Intensive insulin therapy during critical illness protects the endothelium and thereby prevents organ failure. This study tested the hypothesis that insulin directly affects the attenuation of burn injury-induced damage to pulmonary endothelial tight junction and investigated the underlying mechanisms. Sprague Dawley rats with severe burn injury were randomized to treatment with insulin dissolved in normal saline (maintenance of blood glucose at a level between 5.0 and 7.0 mmol/L) or normal saline alone (in vivo treatment). Pulmonary damage was evaluated. Rat pulmonary microvascular endothelial cells were treated with 20% burn serum or 20% burn serum + insulin (in vitro treatment).
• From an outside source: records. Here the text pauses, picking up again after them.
(** * interactions.h : per-bounce material scattering of the path tracer

    A shallow embedding of [calculateRandomDirectionInHemisphere],
    [scatterRay] and [isTerminated] from [src/interactions.h].

    Numbers.  The [float] quantities of the source are read in exact real
    arithmetic: a [float] is an element of [R], [==], [>] and [<] are the
    decidable comparisons of [R], [sqrt], [cos], [sin] are the real
    functions.  The counter [remainingBounces] is an integer of [Z]: its
    declaration is outside the sources, the source assigns 0 to it,
    decrements it and compares it with 0, and a signed decrement has no
    defined result at the least value of a machine type.

    Effects.  [scatterRay] mutates its [PathSegment &] argument and draws
    from the engine it is handed by reference; both are threaded explicitly:
    the embedded function returns the segment and the engine after the call. *)

From Stdlib Require Import Reals.Reals ZArith.ZArith Bool.Bool.
From Stdlib Require Import micromega.Lra micromega.Psatz micromega.Lia.

Local Open Scope R_scope.

(** ** Comparisons of the source as boolean tests *)

Definition Reqb (a b : R) : bool := if Req_dec_T a b then true else false.
Definition Rltb (a b : R) : bool := if Rlt_dec a b then true else false.
Definition Rgtb (a b : R) : bool := if Rgt_dec a b then true else false.

(** ** The part of glm the file uses *)

Module glm.

Record vec3 : Type := mkvec3 { x : R; y : R; z : R }.

(** [a + b], [a - b], [a * b] on vectors are componentwise. *)
Definition add (a b : vec3) : vec3 :=
  mkvec3 (x a + x b) (y a + y b) (z a + z b).
Definition sub (a b : vec3) : vec3 :=
  mkvec3 (x a - x b) (y a - y b) (z a - z b).
Definition mul (a b : vec3) : vec3 :=
  mkvec3 (x a * x b) (y a * y b) (z a * z b).
Lemma handleScroll_idempotent_witness :
  shapes (handleScroll (handleScroll (page_at 30 130 30 3 5)))
    = shapes (handleScroll (page_at 30 130 30 3 5)) /\
  messages (handleScroll (handleScroll (page_at 30 130 30 3 5)))
    = messages (handleScroll (page_at 30 130 30 3 5)).
Proof.
  assert (H : progress (page_at 30 130 30 3 5) < 0.99) by reflexivity.
  split; apply (handleScroll_idempotent (page_at 30 130 30 3 5) H).
Defined.

Lemma progress_after_wrap (pg : Page) :
  0.99 <= progress pg ->
  progress (handleScroll pg) = progress_of 1 (totalScroll pg).
Proof.
  intros H. rewrite (handleScroll_wrap pg H). reflexivity.
Qed.

(** X5: after a wrap the handler sees the offset 1.  On a page whose
    scrollable range exceeds 100/99 the next run is below the threshold, so
    it writes the visuals and does not scroll again; on a page with a
    smaller range the next run wraps again. *)
Theorem wrap_then_next_run (pg : Page) :
  0.99 <= progress pg ->
  (100 # 99 < totalScroll pg ->
   progress (handleScroll pg) < 0.99 /\
   log (handleScroll (handleScroll pg)) =
     log (handleScroll pg)
     ++ visual_effects (progress (handleScroll pg))
          (List.length (shapes pg)) (List.length (messages pg))) /\
  (totalScroll pg <= 100 # 99 -> 0.99 <= progress (handleScroll pg)).
Proof.
  intros H.
  assert (Hpos : 0 < totalScroll pg).
  { apply progress_of_ge in H. tauto. }
  rewrite (progress_after_wrap pg H). split; intros Ht.
  - assert (Hlt : progress_of 1 (totalScroll pg) < 0.99).
    { apply Qnot_le_lt. intros Hge. apply progress_of_ge in Hge. lra. }
    split; [exact Hlt |].
    rewrite <- (progress_after_wrap pg H) in Hlt |- *.
    rewrite (handleScroll_no_wrap _ Hlt).
    rewrite (handleScroll_wrap pg H) at 2 3.
    unfold painted at 1; cbn [log].
    destruct (painted_lengths (progress pg) pg) as [Hn Hm].
    unfold scrollTo, record; cbn [shapes messages]. rewrite Hn, Hm.
    reflexivity.
  - apply progress_of_ge. split; [exact Hpos | lra].
Qed.
(** * e4b: an embeddings database with locality-sensitive hashing

    A shallow embedding of [e4b.cpp] / [e4b.h] and the properties of its
    indexing and query engine: [e4b_init], [e4b_internal_hash_to_key],
    [e4b_internal_grow], [e4b_index], [e4b_query], [e4b_lsh] and
    [e4b_cosine_similarity]. ([e4b_default_context_params] needs [log] and
    [acos] and is left out; parameters are given in full.)

    Conventions of the embedding:
    - [uint32_t] and [int] values are [Z]; every wrap-around of the source is
      written with [to_uint32] / [to_int].
    - [float] is IEEE 754 binary32, through the Standard Library's
      [SpecFloat] operations at precision 24; each operation rounds to
      nearest even.
    - a C buffer ([const float *], [const int *], [e4b_entry *]) is the list
      of the objects it holds, and a pointer kept in an entry is the buffer
      it pointed to at the call. Reading or writing past the end of a buffer
      is undefined behaviour, which the embedding reports as [Undef].
    - a function that can throw or run into undefined behaviour returns an
      [outcome]. Allocation never fails and nothing is freed. *)

From Stdlib Require Import ZArith List Lia Bool Ascii String Permutation.
From Stdlib Require Import Floats.SpecFloat.
From stdpp Require Import base option list strings gmap.

Local Open Scope Z_scope.

(** ** Outcomes of a call *)

Variant exception := out_of_range.

Variant undefined :=
  | buffer_overrun      (* index past the end of an array *)
  | indeterminate_read  (* use of a slot that was never written *)
  | float_cast_range.   (* float-to-integer cast of an unrepresentable value *)

Inductive outcome (A : Type) : Type :=
  | Ret (a : A)
  | Throw (e : exception)
  | Undef (u : undefined).
Arguments Ret {A} a.
Arguments Throw {A} e.
Arguments Undef {A} u.

#[export] Instance outcome_ret : MRet outcome := @Ret.

#[export] Instance outcome_bind : MBind outcome := fun A B k m =>
  match m with
  | Ret a => k a
  | Throw e => Throw e
  | Undef u => Undef u
  end.

#[export] Instance outcome_fmap : FMap outcome := fun A B f m =>
  match m with
  | Ret a => Ret (f a)
  | Throw e => Throw e
  | Undef u => Undef u
  end.

(** [for (uint32_t i = 0; i < n; i++) body], the loop state passed along. *)
Fixpoint for_loop_from {S} (i : nat) (n : nat) (body : nat -> S -> outcome S) (s : S)
  : outcome S :=
  match n with
  | O => Ret s
  | Datatypes.S n' => s' ← body i s; for_loop_from (Datatypes.S i) n' body s'
  end.

Definition for_loop {S} (n : nat) (body : nat -> S -> outcome S) (s : S) : outcome S :=
  for_loop_from 0 n body s.

(** [a[i]] as an rvalue and [a[i] = x] on a buffer of known extent. *)
Definition read {A} (a : list A) (i : nat) : outcome A :=
  match a !! i with
  | Some x => Ret x
  | None => Undef buffer_overrun
  end.

Definition write {A} (a : list A) (i : nat) (x : A) : outcome (list A) :=
  if decide (i < length a)%nat then Ret (<[i := x]> a) else Undef buffer_overrun.

(** ** Machine integers *)

Definition to_uint32 (z : Z) : Z := z mod 2 ^ 32.

Definition to_int (z : Z) : Z := (z + 2 ^ 31) mod 2 ^ 32 - 2 ^ 31.

(** ** binary32 *)

Module F32.
Definition prec : Z := 24.
Definition emax : Z := 128.

Definition float := spec_float.

Definition add : float -> float -> float := SFadd prec emax.
Definition mul : float -> float -> float := SFmul prec emax.
Definition div : float -> float -> float := SFdiv prec emax.
Definition sqrt : float -> float := SFsqrt prec emax.
Definition abs : float -> float := SFabs.
Definition ltb : float -> float -> bool := SFltb.
Definition leb : float -> float -> bool := SFleb.
Definition gtb (x y : float) : bool := SFltb y x.
Definition geb (x y : float) : bool := SFleb y x.

(** Integer-to-float conversion, round to nearest even. *)
Definition of_Z (z : Z) : float := binary_normalize prec emax z 0 false.

(** The dyadic [m * 2^e], rounded: used to write literals. *)
Definition dyadic (m e : Z) : float := binary_normalize prec emax m e false.

Definition zero : float := S754_zero false.

(** The largest integer not above a finite value. *)
Definition floorZ (s : bool) (m : positive) (e : Z) : Z :=
  let sm := if s then Z.neg m else Z.pos m in
  if 0 <=? e then sm * 2 ^ e else sm / 2 ^ (- e).

(** [std::floor] on [float]: zeros, infinities and NaN are returned as they
    are. *)
Definition floor (x : float) : float :=
  match x with
  | S754_finite s m e => binary_normalize prec emax (floorZ s m e) 0 false
  | _ => x
  end.

(** The integer part of a finite value (truncation towards zero). *)
Definition truncZ (s : bool) (m : positive) (e : Z) : Z :=
  let a := if 0 <=? e then Z.pos m * 2 ^ e else Z.pos m / 2 ^ (- e) in
  if s then - a else a.

(** [(int) x]: defined only when the truncated value fits an [int]. *)
Definition to_int (x : float) : outcome Z :=
  match x with
  | S754_zero _ => Ret 0
  | S754_finite s m e =>
      let t := truncZ s m e in
      if decide (- 2 ^ 31 <= t < 2 ^ 31) then Ret t else Undef float_cast_range
  | _ => Undef float_cast_range
  end.

(** [(uint32_t) x]: defined only when the truncated value fits. *)
Definition to_uint32 (x : float) : outcome Z :=
  match x with
  | S754_zero _ => Ret 0
  | S754_finite s m e =>
      let t := truncZ s m e in
      if decide (0 <= t < 2 ^ 32) then Ret t else Undef float_cast_range
  | _ => Undef float_cast_range
  end.
End F32.

Abbreviation float := F32.float.

(** ** Data of [e4b.h] *)

(** The two function-pointer types. A member of [e4b_context_params] of such
    a type holds the address of the built-in function or of a function of the
    caller. The context is an opaque type for a caller of the library, so a
    caller's hash function can use its two other arguments only; the built-in
    one reads the context. Both read [n_embd] floats of a buffer. *)
Variant e4b_similarity_fn_t :=
  | builtin_cosine_similarity
  | caller_similarity (f : list float -> list float -> Z -> outcome float).

Variant e4b_hash_fn_t :=
  | builtin_lsh
  | caller_hash (f : list float -> Z -> outcome (list Z)).

Record e4b_context_params := {
  n_embd : Z;
  n_max : Z;
  similarity_search_target : float;
  fn_similarity : e4b_similarity_fn_t;
  n_hash : Z;
  n_buckets_width : Z;
  fn_hash : e4b_hash_fn_t;
  n_init_capacity : Z;
  grow_ratio : float;
  use_persistent_storage : bool;
  persistent_storage_folder : option string;
}.

Record e4b_entry := {
  text : string;
  embd : list float;
  n_text : Z;
}.

Record e4b_query_result_entry := {
  idx : Z;
  entry : e4b_entry;
  score : float;
}.

(** The [results] member of [e4b_query_results] is one pointer. *)
Variant result_ptr :=
  | null_ptr
  | ptr_to (r : e4b_query_result_entry).

Record e4b_query_results := {
  results : result_ptr;
  n_results : Z;
  total : Z;
}.

(** ** Data of [e4b.cpp] *)

Record e4b_lsh_context := {
  projections : list (list float);
  offsets : list float;
}.

(** A slot of [new e4b_entry[n]] holds nothing until it is assigned. *)
Record e4b_context := {
  cparams : e4b_context_params;
  index : gmap string (list Z);
  lsh_ctx : e4b_lsh_context;
  entries : list (option e4b_entry);
  size : Z;
  capacity : Z;
}.

(** ** Hashing *)

(** [e4b_lsh]. The array [hash] is [new int[n_hash]]; each of its slots is
    assigned by the loop before the function returns. *)
Definition e4b_lsh (ctx : e4b_context) (embd : list float) (n_embd : Z)
  : outcome (list Z) :=
  let n_hash := n_hash (cparams ctx) in
  let hash := replicate (Z.to_nat n_hash) 0 in
  for_loop (Z.to_nat n_hash) (fun i hash =>
    dot ← for_loop (Z.to_nat n_embd) (fun j dot =>
             e ← read embd j;
             row ← read (projections (lsh_ctx ctx)) i;
             p ← read row j;
             Ret (F32.add dot (F32.mul e p))) F32.zero;
    off ← read (offsets (lsh_ctx ctx)) i;
    hi ← F32.to_int (F32.abs (F32.floor (F32.div (F32.add dot off) (F32.of_Z n_hash))));
    write hash i (if decide (Z.rem hi 2 = 1) then 1 else 0)) hash.

Definition call_fn_hash (ctx : e4b_context) (embd : list float) (n_embd : Z)
  : outcome (list Z) :=
  match fn_hash (cparams ctx) with
  | builtin_lsh => e4b_lsh ctx embd n_embd
  | caller_hash f => f embd n_embd
  end.

(** [e4b_cosine_similarity] *)
Definition e4b_cosine_similarity (embd_a embd_b : list float) (n_embd : Z)
  : outcome float :=
  '(dot, norm1, norm2) ←
    for_loop (Z.to_nat n_embd) (fun i '(dot, norm1, norm2) =>
      a ← read embd_a i;
      b ← read embd_b i;
      Ret (F32.add dot (F32.mul a b),
           F32.add norm1 (F32.mul a a),
           F32.add norm2 (F32.mul b b))) (F32.zero, F32.zero, F32.zero);
  let norm1 := F32.sqrt norm1 in
  let norm2 := F32.sqrt norm2 in
  Ret (F32.div dot (F32.mul norm1 norm2)).

Definition call_fn_similarity (ctx : e4b_context) (embd_a embd_b : list float) (n_embd : Z)
  : outcome float :=
  match fn_similarity (cparams ctx) with
  | builtin_cosine_similarity => e4b_cosine_similarity embd_a embd_b n_embd
  | caller_similarity f => f embd_a embd_b n_embd
  end.

(** ** The engine *)

Section Engine.

(** The bytes of the program image that follow the string literal ["0"].
    [std::string key("0", n_hash)] copies [n_hash] bytes starting at the
    literal, which holds two (the digit and the terminator); the rest of the
    key comes from what the image has there. *)
Variable rodata : nat -> ascii.

(** [std::sort] with the comparator of [e4b_query]. It is not a stable sort,
    so the embedding fixes no algorithm: it rearranges its argument. *)
Variable std_sort : list e4b_query_result_entry -> list e4b_query_result_entry.

Definition literal_0 (k : nat) : ascii :=
  match k with
  | O => "0"%char
  | 1%nat => Ascii.zero
  | Datatypes.S (Datatypes.S k') => rodata k'
  end.

(** [e4b_internal_hash_to_key] *)
Definition e4b_internal_hash_to_key (hash : list Z) (n_hash : Z) : outcome string :=
  let key := literal_0 <$> seq 0 (Z.to_nat n_hash) in
  key ← for_loop (Z.to_nat n_hash) (fun i key =>
           h ← read hash i;
           if decide (h > 0) then write key i "1"%char else Ret key) key;
  Ret (string_of_list_ascii key).
Lemma toy_contract (B nkept : nat) (healpy : Z) :
  grid_contract (H := toy_collab B) (toy_self nkept healpy) toy_valid_rot toy_valid_shift.
Proof.
  split.
  - intros quat s2i s1i res _. cbn. by split_and!.
  - intros quat s2i s1i res c a b [Hs2 Hs1] Hc. cbn in Hc.
    apply toy_child_pairs8 in Hc as (Hc & Ha & Hb); [|done].
    assert (0 ≤ res)%Z as Hres.
    { destruct (decide (0 ≤ res)%Z); [done|]. rewrite Z.pow_neg_r in Hs2; lia. }
    unfold toy_valid_rot. rewrite !Z.pow_add_r, !Z.pow_1_r by lia.
    do 8 (destruct c as [|c]; [cbn in Ha, Hb; injection Ha as <-; injection Hb as <-; lia|]).
    lia.
  - intros x y res _. cbn. by split_and!.
  - intros x y res c a b [Hx Hy] Hc. cbn in Hc.
    apply toy_child_pairs4 in Hc as (Hc & Ha & Hb); [|done].
    assert (0 ≤ res)%Z as Hres.
    { destruct (decide (0 ≤ res)%Z); [done|]. rewrite Z.pow_neg_r in Hx; lia. }
    unfold toy_valid_shift. rewrite !Z.pow_add_r, !Z.pow_1_r by lia.
    do 4 (destruct c as [|c]; [cbn in Ha, Hb; injection Ha as <-; injection Hb as <-; lia|]).
    lia.
  - intros q n Hs Hwf. unfold wf_tensor in Hwf. rewrite Hs in Hwf.
    change (numel [n; 4]) with (n * (4 * 1)) in Hwf.
    cbn [quaternions_to_SO3 toy_collab]. rewrite Hwf.
    replace (n * (4 * 1) / 4) with n by (rewrite Nat.mul_1_r, Nat.div_mul; lia).
    split; [done|]. unfold wf_tensor. cbn [shape data].
    rewrite length_join, (sum_list_fmap_same 9), length_fmap, length_seq.
    + unfold numel. cbn. lia.
    + apply Forall_fmap, Forall_forall. intros i _. cbn. done.
Qed.

(** Two candidates at resolution 2: rotation cells (1, 2) and (3, 0),
    shift cells (1, 2) and (0, 3). *)
Lemma subdivide_fan_out_witness :
  ∃ quat' q_ind' t_ind' rot trans st',
    subdivide (H := toy_collab 1) (toy_self 3 1)
      (Tensor [2; 4] [1; 0; 0; 0; 0; 1; 0; 0]%Z) (Tensor [2; 2] [1; 2; 3; 0]%Z)
      (Tensor [2; 2] [1; 2; 0; 3]%Z) 2 (new_state false)
    = (inr (quat', q_ind', t_ind', rot, trans), st') ∧
    shape quat' = [2; 8; 4] ∧ shape q_ind' = [2; 8; 2] ∧ shape t_ind' = [2; 4; 2] ∧
    shape rot = [2 * 8; 3; 3] ∧ shape trans = [2 * 4; 2].
Proof.
  destruct (subdivide_fan_out (H := toy_collab 1) (toy_self 3 1) toy_valid_rot toy_valid_shift
              (Tensor [2; 4] [1; 0; 0; 0; 0; 1; 0; 0]%Z) (Tensor [2; 2] [1; 2; 3; 0]%Z)
              (Tensor [2; 2] [1; 2; 0; 3]%Z) 2 2 (new_state false))
    as [(quat' & q_ind' & t_ind' & rot & trans & st' & Hrun & _ & [Hq _] & [Hqi _] & [Hti _]
         & [Hr _] & [Ht _] & _) _].
  - apply toy_contract.
  - apply cache_ok_new.
  - lia.
  - reflexivity.
  - split; reflexivity.
  - split; reflexivity.
  - intros [|[|i]] s2i s1i; vm_compute; intros Hc; [| |discriminate];
      injection Hc as <- <-; split; split; discriminate || reflexivity.
  - intros [|[|i]] x y; vm_compute; intros Hc; [| |discriminate];
      injection Hc as <- <-; split; split; discriminate || reflexivity.
  - exists quat', q_ind', t_ind', rot, trans, st'. repeat split; assumption.
Defined.

(** C2 as stated fails twice.  For an empty candidate set [np.array([])]
    has shape (0,), and the first assertion on the results fails.  And a
    deviation need not reach the assertions: for one valid candidate and a
    rotation query that returns three numbers where eight quaternions are
    due, [view(-1, 4)] raises a RuntimeError before them. *)
Lemma subdivide_empty_raises :
  (let quat : tensor Z := Tensor [0; 4] [] in
   let ind : tensor Z := Tensor [0; 2] [] in
   shape quat = [0; 4] ∧ wf_tensor quat ∧ shape ind = [0; 2] ∧ wf_tensor ind ∧
   (subdivide (H := toy_collab 1) (toy_self 3 1) quat ind ind 1 (new_state false)).1
   = inl AssertionError) ∧
  (let quat : tensor Z := Tensor [1; 4] [1; 0; 0; 0]%Z in
   let ind : tensor Z := Tensor [1; 2] [1; 2]%Z in
   shape quat = [1; 4] ∧ wf_tensor quat ∧ shape ind = [1; 2] ∧ wf_tensor ind ∧
   (so3_get_neighbor (Collaborators := odd_collab) (Tensor [4] [1; 0; 0; 0]%Z) 1 2 2).1
   = Tensor [3] [0; 0; 0]%Z ∧
   (subdivide (H := odd_collab) (toy_self 3 1) quat ind ind 2 (new_state false)).1
   = inl (RuntimeError "shape [-1, c] is invalid for input size") ∧
   (subdivide (H := odd_collab) (toy_self 3 1) quat ind ind 2 (new_state false)).1
   ≠ inl AssertionError).
Proof.
  split; cbn zeta; split_and!; try reflexivity. vm_compute. discriminate.
Qed.

(** Two images on the toy grid: 4 shifts, 12 rotations, 3 kept poses. *)
Lemma opt_theta_trans_no_iterations_witness :
  ∃ best_rot best_trans new_init_poses,
    (opt_theta_trans (H := toy_collab 2) Z.leb (toy_self 3 1) 2 0 None (new_state false)).1
    = inr (best_rot, best_trans, new_init_poses) ∧
    shape best_rot = [2; 3; 3] ∧ shape best_trans = [2; 2] ∧
    shape new_init_poses = [2; 3; 2].
Proof.
  destruct (opt_theta_trans_no_iterations (H := toy_collab 2) Z.leb (toy_self 3 1)
              Zleb_total Zleb_trans 2 4 12 (toy_loss 2 4 12) (new_state false))
    as (best_rot & best_trans & p & keepB & keepT & keepQ & Hrun & Hr & Ht & _ & _ & Hp & _).
  - reflexivity.
  - vm_compute. discriminate.
  - lia.
  - reflexivity.
  - split; reflexivity.
  - vm_compute. lia.
  - lia.
  - split; reflexivity.
  - split; reflexivity.
  - split; reflexivity.
  - exists best_rot, best_trans, p. rewrite Hrun. repeat split; assumption.
Defined.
Selected cultures were pretreated with phosphatidylinositol 3-kinase/protein kinase B (AKT) inhibitor (LY294002). Permeability was assessed by migration of bovine serum albumin across cell monolayers. Cells were stained with rhodamine phalloidin and were examined. Cell extracts were obtained to assess zonula occludens-1, occludin, and phosphorylated AKT levels by immunoblotting. Treatment with insulin attenuated the pulmonary edema, hemorrhage, and inflammatory cell infiltration of rats with severe burn injury. Burn serum significantly enhanced monolayer permeability to albumin, whereas treatment with insulin (10(-7 ) mol/L) limited this effect. Meanwhile, insulin (10(-7 ) mol/L) reduced burn serum-induced F-actin stress fiber formation and decreased zonula occludens-1 expression. LY294002 decreased cytoplasmic AKT phosphorylation and inhibited the protection effects of insulin. Through the phosphatidylinositol 3-kinase/AKT pathway, insulin independent of glucose toxicity can attenuate increased pulmonary endothelial permeability induced by burn injury. The effect is attributed to the attenuation of the architectural disruption of protein components of the endothelial tight junction. This result is useful in inhibiting multiple organ failure after burn injury.